Is Snacking THAT Bad?

Snacking is the easiest of the four rules to break, and the worst possible thing you can do to yourself. Weight loss surgery patients who snack gain weight. Snackers risk severe swings in blood sugar levels and glucose overdose. Snackers are not moving forward to the healthy life that surgery makes possible. Snackers will be self-loathing because they know they are causing harm to their body and defeating the bariatric system.

After surgery there is no physiological reason for snacking. When a patient eats three protein-rich meals a day the body’s fuel requirements are met and satiation results. Hunger does not occur if water is sipped throughout the day. If a patient is taking vitamins regularly she will not be nutritionally wanting. Given that, patients who take to snacking are doing so out of habit; a habit that contributed to obesity.

Much has been written about the emotional connection to eating – we eat because we are unfulfilled, looking for comfort, loneliness, or suffering stress. We are bored, worried, angry or sad. Something is missing in our life and we are eating to fill the void. I say baloney! Before surgery I ate unchecked because I love food. Sweet, salty, smooth, sticky: I love it all! I ate when I wasn’t hungry because the food was there. That’s why I was fat.

It is true that eating is often connected to the emotions, but not necessarily negative emotions associated with the inability to cope with life. Think wedding – there’s the cake; think funeral – there’s the potluck; think Father’s Day – there’s the barbeque; think Christmas – there’s the feast. The media would have us believe that the obese are people whose only coping skill for life’s daily challenges is a doughnut in each hand. But I know of many overweight people who are highly regarded professionals – lawyers, engineers, teachers, chefs, physicians, and writers – all quite capable of coping with life’s emotional dilemmas. I suggest that very few obese people are as emotionally incompetent as popular wisdom would have us believe. Obese people are overweight because they love food, eat too much, live in a society where food is ever present, have a genetic tendency to store fat and have found it discouraging to incorporate exercise into their lives.

Pre-operative patients are screened for their mental health, specifically their ability to cope with life’s ups and downs. If you passed the screening to have surgery you are mentally sound and capable of dealing with little upsets without running to the refrigerator or bakery for comfort.
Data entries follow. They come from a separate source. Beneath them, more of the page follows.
(** a request that could be encoded decodes to the same action, nonce and
    payload, whatever the payload holds. *)
Theorem sync_request_roundtrip {P : Msgpack} {HP : MsgpackLaws P} (action : Z) (nonce d : bytes)
    (payload : option (dict string val)) :
  encode_sync_request action nonce payload = Ok d →
  ∃ r, decode_sync_request d = Ok r
  ∧ dict_get "action" r = Some (VInt action) ∧ dict_get "nonce" r = Some (VBytes nonce)
  ∧ dict_get "payload" r = (if olist_true payload then VDict <$> payload else None).
Proof.
  unfold encode_sync_request, frame, decode_sync_request, unframe_dict.
  destruct (zlen nonce =? NONCE_SIZE) eqn:En; [|done]. simpl.
  destruct (packb _) as [raw|] eqn:Ep; [|done]. intros Ha. rewrite (strip_add _ _ Ha).
  rewrite (unpack_pack _ _ Ep).
  destruct payload as [[|kv p]|]; simpl; rewrite En; simpl; eauto.
Qed.

(** A response that could be encoded decodes to its nonce and document. *)
Lemma sync_response_decodes {P : Msgpack} {HP : MsgpackLaws P} nonce d t b :
  encode_sync_response nonce d t = Ok b →
  ∃ r, decode_sync_response b = Ok r
  ∧ dict_get "nonce" r = Some (VBytes nonce) ∧ dict_get "data" r = Some (VDict d).
Proof.
  unfold encode_sync_response, frame, decode_sync_response, unframe_dict.
  destruct (packb _) as [raw|] eqn:Ep; [|done]. intros Ha. rewrite (strip_add _ _ Ha), (unpack_pack _ _ Ep).
  destruct t; simpl; eauto.
Qed.

(** A packer of one kind of value, for the witness. *)
Definition toy_msgpack : Msgpack := {|
  packb v := match v with
             | VDict [(k1, VInt v); (k2, VInt a); (k3, VBytes n)] =>
                 if bool_decide ((k1, v, k2, k3) = ("v", 1, "action", "nonce"))
                 then Some (a :: n) else None
             | _ => None
             end;
  unpackb b := match b with
               | a :: n => Some (VDict [("v", VInt 1); ("action", VInt a); ("nonce", VBytes n)])
               | [] => None
               end |}.

Lemma toy_msgpack_laws : MsgpackLaws toy_msgpack.
Proof.
  split. intros v b. simpl.
  repeat match goal with |- match ?x with _ => _ end = Some _ → _ => destruct x eqn:?; try done end.
  match goal with H : bool_decide _ = true |- _ => apply bool_decide_eq_true in H end.
  simplify_eq. by intros [= <-].
Qed.

Lemma sync_request_roundtrip_witness :
  let nonce := replicate 16 7 in
  ∃ r, @decode_sync_request toy_msgpack ([0; 17; 1] ++ nonce) = Ok r
       ∧ dict_get "action" r = Some (VInt 1).
Proof.
  intros nonce.
  destruct (@sync_request_roundtrip toy_msgpack toy_msgpack_laws SYNC_HISTORY nonce ([0; 17; 1] ++ nonce)
    None) as (r & H & Ha & _); [reflexivity|]. by exists r.
Defined.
The public at large has underestimated your power to survive and thrive.

Successful patients understand that snacking is bariatric purgatory. When they begin to snack weight loss will cease and weight gain will certainly result. Successful weight loss patients – those who maintain the weight loss years after surgery – do not snack.
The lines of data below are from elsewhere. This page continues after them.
Lemma handshake_run a b (pi pr : bytes) now now' i r :
  in_sync i r →
  ∃ f i1 ack r1 i2, create_epoch_rotate a i = (Ok f, i1)
  ∧ handle_epoch_rotate now b pr f r = (Ok ack, r1)
  ∧ handle_epoch_rotate_ack now' pi ack i1 = (Ok tt, i2)
  ∧ paired i2 r1 ∧ _current_epoch_id i2 = _current_epoch_id i + 1
  ∧ _message_counter i2 = 0 ∧ _message_counter r1 = 0
  ∧ _nonce_prefix i2 = pi ∧ _nonce_prefix r1 = pr.
Proof using HK HS.
  intros Hs. destruct Hs as [(ida & idb & Hla & Hpr & Hlb & Hpi) Hch Hlen Hep Hrg Hdu] eqn:Es.
  destruct (x_agree b a) as (sec & Hb & Ha).
  destruct (create_rotate_run a ida i Hla Hrg Hdu) as [Hc _].
  destruct (handle_rotate_run now a b pr ida idb i r sec Hs Hla Hpr Hlb Hb) as (ack & Hr & Hack).
  set (e := be_pack 8 (_current_epoch_id i + 1)) in *.
  set (i2r := hkdf sec (i2r_info e)) in *. set (r2i := hkdf sec (r2i_info e)) in *.
  set (r1 := _activate_epoch now pr (_current_epoch_id i + 1) r2i i2r i2r r) in *.
  assert (H2 : zlen i2r = 32) by apply hkdf_len. assert (H3 : zlen r2i = 32) by apply hkdf_len.
  exists (rotate_frame a ida i), (with_pending a i), ack, r1,
    (set_pending None (_activate_epoch now' pi (_current_epoch_id i + 1) i2r r2i i2r (with_pending a i))).
  split_and!; try done.
  - unfold handle_epoch_rotate_ack. unfold bind at 1, of_res at 1.
    rewrite (decode_ack_encode _ _ _ _ _ Hack); [|apply x_public_len|apply hmac_chain_len|apply sign_len].
    cbn [ra_epoch_id ra_eph_pubkey ra_prev_epoch_hash ra_signature].
    unfold bind at 1, get at 1. cbn [with_pending set_pending _peer_identity]. rewrite Hpi.
    unfold bind at 1, of_res at 1, ack_sign_data. rewrite (pack_u_range 8) by done.
    fold e. rewrite sign_validates. cbn [negb with_pending set_pending _pending_private_key].
    unfold derive_epoch_keys. rewrite Ha, (pack_u_range 8) by done. done.
  - split; simpl; eauto. by rewrite !zlen32_true.
Qed.

(** Data between paired managers. *)
Lemma talk_run s t k plain :
  _send_key s = Some k → is_active s = true → _recv_key t = Some k → zlen k = 32 →
  _current_epoch_id t = _current_epoch_id s → 0 ≤ _current_epoch_id s < 2 ^ 64 →
  0 ≤ _message_counter s < EPOCH_NONCE_OVERFLOW → zlen (_nonce_prefix s) = 16 →
  ∃ d, encrypt plain s = (Ok d, set_counter (_message_counter s + 1) s)
  ∧ (decrypt d t).1 = Ok plain
  ∧ decode_epoch_data d = Ok {|
      ed_epoch_id := _current_epoch_id s;
      ed_nonce := _nonce_prefix s ++ be_pack 8 (_message_counter s);
      ed_ciphertext := aead_encrypt k (_nonce_prefix s ++ be_pack 8 (_message_counter s)) plain
                         (be_pack 8 (_current_epoch_id s)) |}.
Proof using HA.
  intros Hk Hact Hr Hkl He Hrg Hcnt Hpre. unfold encrypt, bind, get, of_res, modify. rewrite Hact. simpl.
  destruct (Z.leb_spec EPOCH_NONCE_OVERFLOW (_message_counter s)); [lia|].
  unfold build_nonce. unfold EPOCH_NONCE_OVERFLOW in *.
  rewrite (pack_u_range 8) by lia. rewrite (pack_u_range 8 (_current_epoch_id s)) by done.
  unfold encode_epoch_data. rewrite (pack_u_range 8 (_current_epoch_id s)) by done. rewrite Hk. simpl default.
  eexists. split; [done|].
  assert (Hn : zlen (_nonce_prefix s ++ be_pack 8 (_message_counter s)) = 24)
    by (rewrite zlen_app, zlen_be_pack, Hpre; done).
  assert (Hdec := λ c d H, decode_data_encode (_current_epoch_id s) _ c d H Hn).
  unfold encode_epoch_data in Hdec. rewrite (pack_u_range 8 (_current_epoch_id s)) in Hdec by done.
  split; [|by rewrite (Hdec _ _ eq_refl)].
  unfold decrypt, bind, of_res, get. rewrite (Hdec _ _ eq_refl). cbn [ed_epoch_id ed_nonce ed_ciphertext].
  rewrite (pack_u_range 8) by done. rewrite He, Z.eqb_refl, Hr.
  change (olist_true (Some k)) with (list_true k). rewrite zlen32_true by done. cbn [andb default]. unfold open_with. rewrite aead_roundtrip. done.
Qed.
End handshake.

(** forward-secrecy handshake.  From managers in sync, a rotation request,
    its acknowledgement and their processing all succeed, whatever the
    ephemeral keys; both sides then hold the same epoch, the same chain hash
    and matching directional keys, so data either side encrypts decrypts on
    the other. *)
Theorem handshake_then_talk {KX : KeyExchange} {SG : Signing} {AE : Aead}
    {HK : KeyExchangeLaws KX} {HS : SigningLaws SG} {HA : AeadLaws AE}
    (i r : EpochManager) (a b pi pr : bytes) (now now' : float) (plain : bytes) :
  in_sync i r → zlen pi = 16 → zlen pr = 16 →
  ∃ f i1 ack r1 i2, create_epoch_rotate a i = (Ok f, i1)
  ∧ handle_epoch_rotate now b pr f r = (Ok ack, r1)
  ∧ handle_epoch_rotate_ack now' pi ack i1 = (Ok tt, i2)
  ∧ _current_epoch_id i2 = _current_epoch_id i + 1 ∧ _current_epoch_id r1 = _current_epoch_id i2
  ∧ _last_chain_hash r1 = _last_chain_hash i2
  ∧ (∃ d i3, encrypt plain i2 = (Ok d, i3) ∧ (decrypt d r1).1 = Ok plain)
  ∧ (∃ d r3, encrypt plain r1 = (Ok d, r3) ∧ (decrypt d i2).1 = Ok plain).
Proof.
  intros Hs Hpi Hpr. pose proof (sy_range _ _ Hs) as Hrg.
  destruct (handshake_run a b pi pr now now' i r Hs)
    as (f & i1 & ack & r1 & i2 & H1 & H2 & H3 & [(k1 & S1 & R1 & L1) (k2 & R2 & S2 & L2) He Hc]
        & Hid & C1 & C2 & P1 & P2).
  exists f, i1, ack, r1, i2. split_and!; try done.
  - destruct (talk_run i2 r1 k1 plain S1) as (d & E & D & _); eauto.
    all: first [by rewrite C1|by rewrite P1|by rewrite Hid|unfold is_active; by rewrite S1, R2].
  - destruct (talk_run r1 i2 k2 plain S2) as (d & E & D & _); eauto.
    all: first [by rewrite C2|by rewrite P2|by rewrite He, Hid|unfold is_active; by rewrite S2, R1].
Qed.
Snacking allows a patient to return to a caloric rich diet in spite of the tinny tummy system. One patient found her system tolerated graham crackers and they satisfied her life-long habit: the after school (work) snack. So, for a time, after work each day she would nibble on a graham cracker. Then it was two crackers, and within weeks she was having 8 graham crackers – about 1000 empty calories every afternoon. She added a cup of coffee to her "after school snack" and her weight loss stopped – in fact, she started gaining weight. The graham crackers and coffee was a perfect combination to defeat the system. She was making a slurry in her tiny tummy that passed through the stoma quickly so she didn’t ever feel full and could continue to eat the crackers with abandon. When, at the advice of her bariatric counselor, she stopped this behavior her weight loss resumed.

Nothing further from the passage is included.